What you need to do>
Give back nothing but the number of lines in these entries that contain the word "verification".

[Saved data entries]
(* ===== verification/VmmProps.v ===== *)
(** * Correctness of kernel virtual memory

    The lists of nodes of Vmm.v implement the reference allocator of VmmInv.v: every
    request gets the answer of the reference, no assertion fails, and the regions tile the
    heap.  Requests are whole pages, as those of the callers are. *)
From Stdlib Require Import Sorting.Sorted.
From S2P Require Import Prelude Errno Spinlock KMem Queue Dll Pmm Paging PagingNew Vmm VmmFacts VmmInv.

(** ** The invariant *)
Definition heap_end (s : vmm) : Z := KHEAPBASE + kheap_size s.
Definition vmm_inv (s : vmm) (a : space) : Prop :=
  exists F U N, vmm_idle s F U N /\ a = (regs F, regs U) /\ space_ok KHEAPBASE (heap_end s) a /\
    used_memsz s = sizes a.2 /\ Z.of_nat (length (nodes_of F U N)) * PGSZ = kheap_size s /\
    heap_end s < two64 /\ initialized s = true.
(** The size of the heap does not change. *)
Definition same_heap (s s' : vmm) : Prop := kheap_size s' = kheap_size s /\ vm_who s' = vm_who s.

Lemma regs_cons x (l : vlist) : regs (x :: l) = x.2 :: regs l.
Proof. done. Qed.
Lemma length_regs (l : vlist) : length (regs l) = length l.
Proof. apply length_fmap. Qed.
Lemma length_nodes F U N : length (nodes_of F U N) = (length F + length U + length N)%nat.
Proof. unfold nodes_of, addrs. rewrite !length_app, !length_fmap. lia. Qed.
Lemma regs_vins x (l : vlist) : regs (vins x l) = rins x.2 (regs l).
Proof. induction l as [|y l IH]; simpl; [done|]. destruct (_ <? _); [done|]. simpl. by rewrite IH. Qed.
Lemma kheapbase_pos : 0 < KHEAPBASE.
Proof. done. Qed.
Lemma sizes_nonneg l : pos l -> 0 <= sizes l.
Proof. induction 1; simpl in *; lia. Qed.

Section Inv.
Context (e : Z) (a : space).
Hypothesis Ha : space_ok KHEAPBASE e a.
Hypothesis He : e < two64.
Lemma space_region_ok x : x ∈ a.1 ++ a.2 -> region_ok x.
Proof.
  intros Hx. destruct (tiled_bound _ _ _ _ (so_tiled _ _ _ Ha) Hx) as ([? _] & ? & ?). pose proof kheapbase_pos. unfold region_ok, vend in *. lia.
Qed.
Lemma space_used_size : 0 <= sizes a.2 <= e - KHEAPBASE.
Proof.
  pose proof (tiled_sizes _ _ _ (so_tiled _ _ _ Ha)) as Hs. rewrite sizes_app in Hs.
  destruct (tiled_pos_l _ _ _ _ (so_tiled _ _ _ Ha)) as [?%sizes_nonneg ?%sizes_nonneg]. lia.
Qed.
End Inv.
(* ===== verification/File.v ===== *)
(** * Open files (fs/file.c, fs/sysfile.c, fs/inode.c, fs/dentry.c, sys/syscall/cred.c)

    The tables of file descriptors of the processes, the open files they share, the
    directory entries and inodes behind them, permissions and credentials.  The
    operations of a file system ([i_ops]), which are function pointers, and the cache of
    an inode are parameters.  Addresses of buffers, names and attributes are passed on
    as they are. *)
From S2P Require Import Prelude Errno Spinlock KMem Queue.

(** ** Data *)
Record file_t := mkFile { f_off : Z; f_oflags : Z; f_refcnt : Z; f_dentry : Z; fops : Z; f_lock : spinlock_t }.
Definition set_f_off (x : Z) (f : file_t) : file_t := mkFile x (f_oflags f) (f_refcnt f) (f_dentry f) (fops f) (f_lock f).
Definition set_f_refcnt (x : Z) (f : file_t) : file_t := mkFile (f_off f) (f_oflags f) x (f_dentry f) (fops f) (f_lock f).
Definition set_f_lock (x : spinlock_t) (f : file_t) : file_t := mkFile (f_off f) (f_oflags f) (f_refcnt f) (f_dentry f) (fops f) x.

Record dentry_t := mkDentry { d_count : Z; d_inode : Z; d_parent : Z; d_spinlock : spinlock_t }.
Definition set_d_count (x : Z) (d : dentry_t) : dentry_t := mkDentry x (d_inode d) (d_parent d) (d_spinlock d).
Definition set_d_parent (x : Z) (d : dentry_t) : dentry_t := mkDentry (d_count d) (d_inode d) x (d_spinlock d).
Definition set_d_lock (x : spinlock_t) (d : dentry_t) : dentry_t := mkDentry (d_count d) (d_inode d) (d_parent d) x.

Inductive itype_t := FS_INV | FS_RGL | FS_DIR | FS_CHR | FS_LNK | FS_BLK | FS_FIFO | FS_PIPE | FS_SOCK.
#[export] Instance itype_eq_dec : EqDecision itype_t.
Proof. solve_decision. Defined.
Record inode_t := mkInode {
  i_ino : Z; i_uid : Z; i_gid : Z; i_type : itype_t; i_rdev : Z; i_mode : Z; i_size : Z; i_refcnt : Z; i_hlinks : Z;
  i_ops : Z; i_priv : Z; i_cache : Z; i_writers : Z; i_readers : Z; i_lock : spinlock_t
}.
Definition set_i_refcnt (x : Z) (i : inode_t) : inode_t :=
  mkInode (i_ino i) (i_uid i) (i_gid i) (i_type i) (i_rdev i) (i_mode i) (i_size i) x (i_hlinks i) (i_ops i) (i_priv i) (i_cache i) (i_writers i) (i_readers i) (i_lock i).
Definition set_i_hlinks (x : Z) (i : inode_t) : inode_t :=
  mkInode (i_ino i) (i_uid i) (i_gid i) (i_type i) (i_rdev i) (i_mode i) (i_size i) (i_refcnt i) x (i_ops i) (i_priv i) (i_cache i) (i_writers i) (i_readers i) (i_lock i).
Definition set_i_lock (x : spinlock_t) (i : inode_t) : inode_t :=
  mkInode (i_ino i) (i_uid i) (i_gid i) (i_type i) (i_rdev i) (i_mode i) (i_size i) (i_refcnt i) (i_hlinks i) (i_ops i) (i_priv i) (i_cache i) (i_writers i) (i_readers i) x.

(** [fc_files] is the array, [None] for NULL; a slot holds the address of a file or 0. *)
Record file_ctx_t := mkFctx { fc_cwd : Z; fc_fmax : Z; fc_root : Z; fc_nfile : Z; fc_files : option (list Z); fc_lock : spinlock_t }.
Definition set_fc_dirs (cwd root : Z) (c : file_ctx_t) : file_ctx_t := mkFctx cwd (fc_fmax c) root (fc_nfile c) (fc_files c) (fc_lock c).
Definition set_fc_table (n : Z) (t : option (list Z)) (c : file_ctx_t) : file_ctx_t := mkFctx (fc_cwd c) (fc_fmax c) (fc_root c) n t (fc_lock c).
Definition set_fc_lock (x : spinlock_t) (c : file_ctx_t) : file_ctx_t := mkFctx (fc_cwd c) (fc_fmax c) (fc_root c) (fc_nfile c) (fc_files c) x.

Record cred_t := mkCred { c_uid : Z; c_euid : Z; c_suid : Z; c_gid : Z; c_egid : Z; c_sgid : Z; c_umask : Z; c_lock : spinlock_t }.
Definition set_c_lock (x : spinlock_t) (c : cred_t) : cred_t := mkCred (c_uid c) (c_euid c) (c_suid c) (c_gid c) (c_egid c) (c_sgid c) (c_umask c) x.

(** [fs_fctx] and [fs_cred] are those of the current thread. *)
Record fsys := mkFsys {
  fs_who : who; fs_tick : nat; fs_fctx : Z; fs_cred : Z;
  fs_files : gmap Z file_t; fs_dents : gmap Z dentry_t; fs_inodes : gmap Z inode_t; fs_ctxs : gmap Z file_ctx_t; fs_creds : gmap Z cred_t
}.
Definition FM (A : Type) := M fsys A.
Definition fs_live (s : fsys) : gset Z := dom (fs_files s) ∪ dom (fs_dents s) ∪ dom (fs_inodes s) ∪ dom (fs_ctxs s) ∪ dom (fs_creds s).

Your solution>
2